Provided records:
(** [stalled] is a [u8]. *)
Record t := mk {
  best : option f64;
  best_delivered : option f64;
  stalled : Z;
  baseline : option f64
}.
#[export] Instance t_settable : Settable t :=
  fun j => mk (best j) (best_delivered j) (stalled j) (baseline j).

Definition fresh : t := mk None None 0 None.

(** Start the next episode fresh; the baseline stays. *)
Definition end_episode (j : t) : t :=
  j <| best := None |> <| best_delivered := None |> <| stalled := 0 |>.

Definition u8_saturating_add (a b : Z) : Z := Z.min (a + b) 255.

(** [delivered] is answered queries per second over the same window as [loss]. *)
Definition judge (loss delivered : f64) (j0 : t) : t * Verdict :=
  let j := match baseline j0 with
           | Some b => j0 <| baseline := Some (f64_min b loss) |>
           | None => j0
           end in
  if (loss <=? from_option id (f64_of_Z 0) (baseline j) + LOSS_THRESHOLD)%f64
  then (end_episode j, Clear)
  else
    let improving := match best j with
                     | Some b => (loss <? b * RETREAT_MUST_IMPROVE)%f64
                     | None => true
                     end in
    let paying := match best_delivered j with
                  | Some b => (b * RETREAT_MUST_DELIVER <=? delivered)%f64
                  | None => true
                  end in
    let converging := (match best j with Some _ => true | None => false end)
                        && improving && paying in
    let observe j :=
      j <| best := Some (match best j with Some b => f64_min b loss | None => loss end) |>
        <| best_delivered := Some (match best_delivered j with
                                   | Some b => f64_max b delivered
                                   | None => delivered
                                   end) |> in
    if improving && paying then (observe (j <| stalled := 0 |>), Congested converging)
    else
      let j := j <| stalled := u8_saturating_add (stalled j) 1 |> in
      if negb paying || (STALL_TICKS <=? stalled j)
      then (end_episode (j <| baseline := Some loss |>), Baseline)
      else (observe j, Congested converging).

Problem:
Look above and repeat, character for character, the lines from the first one to the line with "Definition end_episode (j", counting both.

Expected answer:
(** [stalled] is a [u8]. *)
Record t := mk {
  best : option f64;
  best_delivered : option f64;
  stalled : Z;
  baseline : option f64
}.
#[export] Instance t_settable : Settable t :=
  fun j => mk (best j) (best_delivered j) (stalled j) (baseline j).

Definition fresh : t := mk None None 0 None.

(** Start the next episode fresh; the baseline stays. *)
Definition end_episode (j : t) : t :=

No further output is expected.